So, I'm doing it. Well, we're doing it. But really I'm doing it. I'm leaving for Providenciales, Turks&Caicos tomorrow, by myself. I have seven appointments to see all different kinds of properties, each with its own pros and cons.
West Bay Club
I'm sort of dreading the trip (and, yes, it's been hard to get sympathy from my friends with my "waaaaah, I'm going to the Caribbean alone"). But I am. For several reasons:
1) IC and I are still in the, apparently nauseating, phase where we don't like to be apart at all, let alone for two nights.
2) I find the idea that I have to, all by myself, pick the place for us to get married quite daunting. One thing that works so well in our relationship is the bouncing of thoughts and ideas off each other. And while IC is the sweetest guy in the world and I'm, um, not the sweetest girl in the world, I'm a total optimist and am actually the waaaaaay more agreeable one around strangers "yes, that's awesome, wow, wonderful" while he asks the pointed questions and gives me the pessimist's point of view of the situation.
3) I am terrible, awful, horrible, can't do it, at talking about money. I have to ask all kinds of questions about how much things cost and if they can make it any cheaper. Hate.
4) I feel pressure to come back with a place. If I don't find something that works, we're not getting married in April, simple as that. The idea of looking at new dates and places is just... oyyyyy my head.

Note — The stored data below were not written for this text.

Lemma chain_unlocked_free m :
  (forall s ps, m_stats m !! s = Some ps -> st_mutex ps = false) -> sys_stat_mutex (m_sys m) = false ->
  chain_unlocked (m_rwlock m) (chain_locked m) = m.
Proof.
  intros F1 F2. destruct m as [[] st h e r]. unfold chain_unlocked, chain_locked, all_transfer, upd_sys, set_m_sys, set_m_stats, set_m_rwlock.
  cbn in *. subst. f_equal. apply map_eq. intros s. rewrite !lookup_fmap.
  destruct (st !! s) as [ps|] eqn:E; simpl; [|done]. f_equal. specialize (F1 s ps E). destruct ps. cbn in *. by subst.
Qed.

Lemma chain_unlocked_locked m gs : station_state m gs -> chain_unlocked (m_rwlock m) (chain_locked m) = m.
Proof. intros [_ _ _ _ F1 F2 _]. by apply chain_unlocked_free. Qed.

Lemma chain_locked_links m : same_links (chain_locked m) m.
Proof. unfold chain_locked. by rewrite all_transfer_links, same_links_upd_sys. Qed.

Lemma chain_unlocked_links k m : same_links (chain_unlocked k m) m.
Proof.
  unfold chain_unlocked. transitivity (upd_sys (set_sys_stat_mutex false) (all_transfer false m)); [done|].
  by rewrite same_links_upd_sys, all_transfer_links.
Qed.

(** After a change of the links under the locks. *)
Lemma chain_unlocked_back m m2 gs :
  station_state m gs -> unlinked_mem m2 = unlinked_mem (chain_locked m) ->
  unlinked_mem (chain_unlocked (m_rwlock m) m2) = unlinked_mem m.
Proof.
  intros S U. rewrite unlinked_chain_unlocked, U, <- unlinked_chain_unlocked.
  by rewrite (chain_unlocked_locked m gs S).
Qed.

Lemma locked_dom m : stations_dom m -> stations_dom (chain_locked m).
Proof. intros D s. rewrite <- (D s). cbn. rewrite lookup_fmap. destruct (m_stats m !! s); simpl; split; intros []; eauto; done. Qed.

Section frame.
Context `{R0 : Remote} (id : et_id) (m : et_mem) (gs : list (Z * list Z)).
Context (L : local_call id m) (H : system_ok m gs).

Lemma chain_member_stat s : s ∈ members gs ->
  0 <= s < cf_nstations (sys_config (m_sys m)) /\ exists ps, m_stats m !! s = Some ps.
Proof.
  intros Hs. destruct (ch_stat _ _ (proj1 H) s Hs) as (? & ps & E & _). split; [|by exists ps].
  apply (ss_dom _ _ (proj2 H)). eauto.
Qed.

Lemma wp_release_locks m2 (Q : unit -> et_mem -> Prop) :
  unlinked_mem m2 = unlinked_mem (chain_locked m) ->
  Q tt (upd_sys (set_sys_stat_mutex false) (all_transfer false m2)) ->
  wp (et_transfer_unlock_all ;;; et_station_unlock) Q (fun _ => True) m2.
Proof.
  intros U HQ. pose proof (proj2 H) as S.
  assert (D : stations_dom m2) by (apply (unlinked_dom (chain_locked m)); [done|]; apply locked_dom, S).
  assert (N : sys_config (m_sys m2) = sys_config (m_sys m)).
  { pose proof (unlinked_sys _ _ U) as Y.
    change (sys_config (set_sys_stat_tail 0 (m_sys m2)) = sys_config (set_sys_stat_tail 0 (m_sys (chain_locked m)))).
    by rewrite Y. }
  apply wp_bind, wp_transfer_unlock_all; [done|rewrite N; exact (ss_num _ _ S)|]. by apply wps_str_sys.
Qed.

(** The body runs under the locks on a memory with the same chain. *)
Lemma wp_chain_call {A} (err : Z -> A) s (body : M A) (B : A -> et_mem -> Prop) :
  s ∈ members gs -> (forall r m2, B r m2 -> unlinked_mem m2 = unlinked_mem (chain_locked m)) ->
  wp body B (fun _ => True) (chain_locked m) ->
  wp (chain_call id err s body)
    (fun r m' => match call_error id with
                 | Some e => r = err e /\ m' = m
                 | None => exists m2, B r m2 /\ m' = chain_unlocked (m_rwlock m) m2
                 end) (fun _ => True) m.
Proof.
  intros Hs HB Hb. unfold chain_call. apply (wp_alive_call id m L). destruct (call_error id); [done|].
  destruct (chain_member_stat s Hs) as ([_ Hr] & ps & E). pose proof (proj2 H) as S.
  apply wp_bind, wps_ld_sys. cbn [m_sys set_m_rwlock]. destruct (Z.leb_spec (cf_nstations (sys_config (m_sys m))) s); [lia|].
  apply wp_bind. unfold et_station_lock. apply wp_bind, wps_ld_sys. cbn [m_sys set_m_rwlock].
  rewrite (ss_mutex _ _ S). apply wps_str_sys; [done|].
  apply wp_bind. eapply wps_ld_stat; [done|].
  assert (negb (sd_status (st_data ps) =? ET_STATION_IDLE) && negb (sd_status (st_data ps) =? ET_STATION_ACTIVE) = false) as ->.
  { destruct (ss_used _ _ S s ps E Hs) as [-> | ->]; reflexivity. }
  apply wp_bind, wp_transfer_lock_all; [exact (ss_dom _ _ S)|exact (ss_free _ _ S)|exact (ss_num _ _ S)|].
  apply wp_bind. eapply wp_mono; [exact Hb| |done]. intros r m2 Hp. pose proof (HB r m2 Hp) as U.
  assert (W : wp (et_transfer_unlock_all ;;; et_station_unlock) (fun _ m' =>
    m' = upd_sys (set_sys_stat_mutex false) (all_transfer false m2)) (fun _ => True) m2) by by apply wp_release_locks.
  assert (K : m_rwlock m2 = m_rwlock m + 1).
  { change (m_rwlock (unlinked_mem m2) = m_rwlock (unlinked_mem (chain_locked m))). by rewrite U. }
  apply (wp_assoc et_transfer_unlock_all (fun _ => et_station_unlock)). apply wp_bind.
  eapply wp_mono; [exact W| |done]. intros [] m' ->. apply wp_ret. split; [done|]. by exists m2.
Qed.

Lemma locked_chain : station_chain (chain_locked m) gs.
Proof. rewrite chain_locked_links. apply H. Qed.

Lemma locked_lookup s ps : m_stats m !! s = Some ps -> m_stats (chain_locked m) !! s = Some (set_st_mutex true ps).
Proof. intros E. cbn. by rewrite lookup_fmap, E. Qed.
End frame.

(** ** The position of a station *)

(** The result of et_station_getposition for a station of the chain. *)
Definition position_result (gs : list (Z * list Z)) (s : Z) : Z * option Z * option Z :=
  if s =? ET_GRANDCENTRAL then (ET_OK, Some 0, None)
  else match chain_find s gs 0 with
       | Some (i, j) => (ET_OK, Some i, Some j)
       | None => (ET_ERROR, None, None)
       end.

Lemma wp_getposition `{R0 : Remote} id m gs s :
  local_call id m -> system_ok m gs -> s ∈ members gs ->
  wp (et_station_getposition id s)
    (fun r m' => m' = m /\
       r = if s =? ET_GRANDCENTRAL then (ET_OK, Some 0, None)
           else match call_error id with Some e => (e, None, None) | None => position_result gs s end)
    (fun _ => True) m.
Proof.
  intros L H Hs. unfold et_station_getposition, position_result.
  destruct (chain_member_stat m gs H s Hs) as ([Hr _] & ps & E). destruct (Z.ltb_spec s 0); [lia|].
  destruct (s =? ET_GRANDCENTRAL); [by apply wp_ret|]. rewrite (lc_local _ _ L). simpl.
  eapply wp_mono; [apply (wp_chain_call id m gs L H _ s _ (fun r m2 => r = match chain_find s gs 0 with
       | Some (i, j) => (ET_OK, Some i, Some j) | None => (ET_ERROR, None, None) end /\ m2 = chain_locked m) Hs)| |done].
  - by intros r m2 [_ ->].
  - apply wp_bind. eapply wp_mono; [apply (wp_station_find (chain_locked m) gs s)| |done].
    + by apply locked_chain.
    + apply (ss_count _ _ (proj2 H)).
    + intros r m2 [-> ->]. unfold find_result. destruct (chain_find s gs 0) as [[i j]|]; by apply wp_ret.
  - intros r m' X. destruct (call_error id); [by destruct X as [-> ->]|].
    destruct X as (m2 & [-> ->] & ->). split; [|done]. apply (chain_unlocked_locked m gs), H.
Qed.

5) This one is actually the worst. What if I take this trip, find a place and we still can't make it happen? One major thing right now is that Turks&Caicos doesn't have a rabbi on the island. People tell us things like "you can just fly one in". But can we? Like who? And from where? And do they stay the weekend? Do they bring their wife? We don't know. Also, the original plan to have people come Fri-Mon is falling apart. Apparently, T&C is quite a religious island so it will be hard to get people to work our event on a Sunday. So now we're thinking Sat-Tue but there are no direct flights on Saturdays. Also, Passover is that Wednesday so we'd be leaving people with one day to get ready for the holiday (and it's one of those holidays you do actually have to "get ready" for, even us secular Jews). And this is just a teeny tiny little slice of the kinds of problems we've been having and why this blog exists.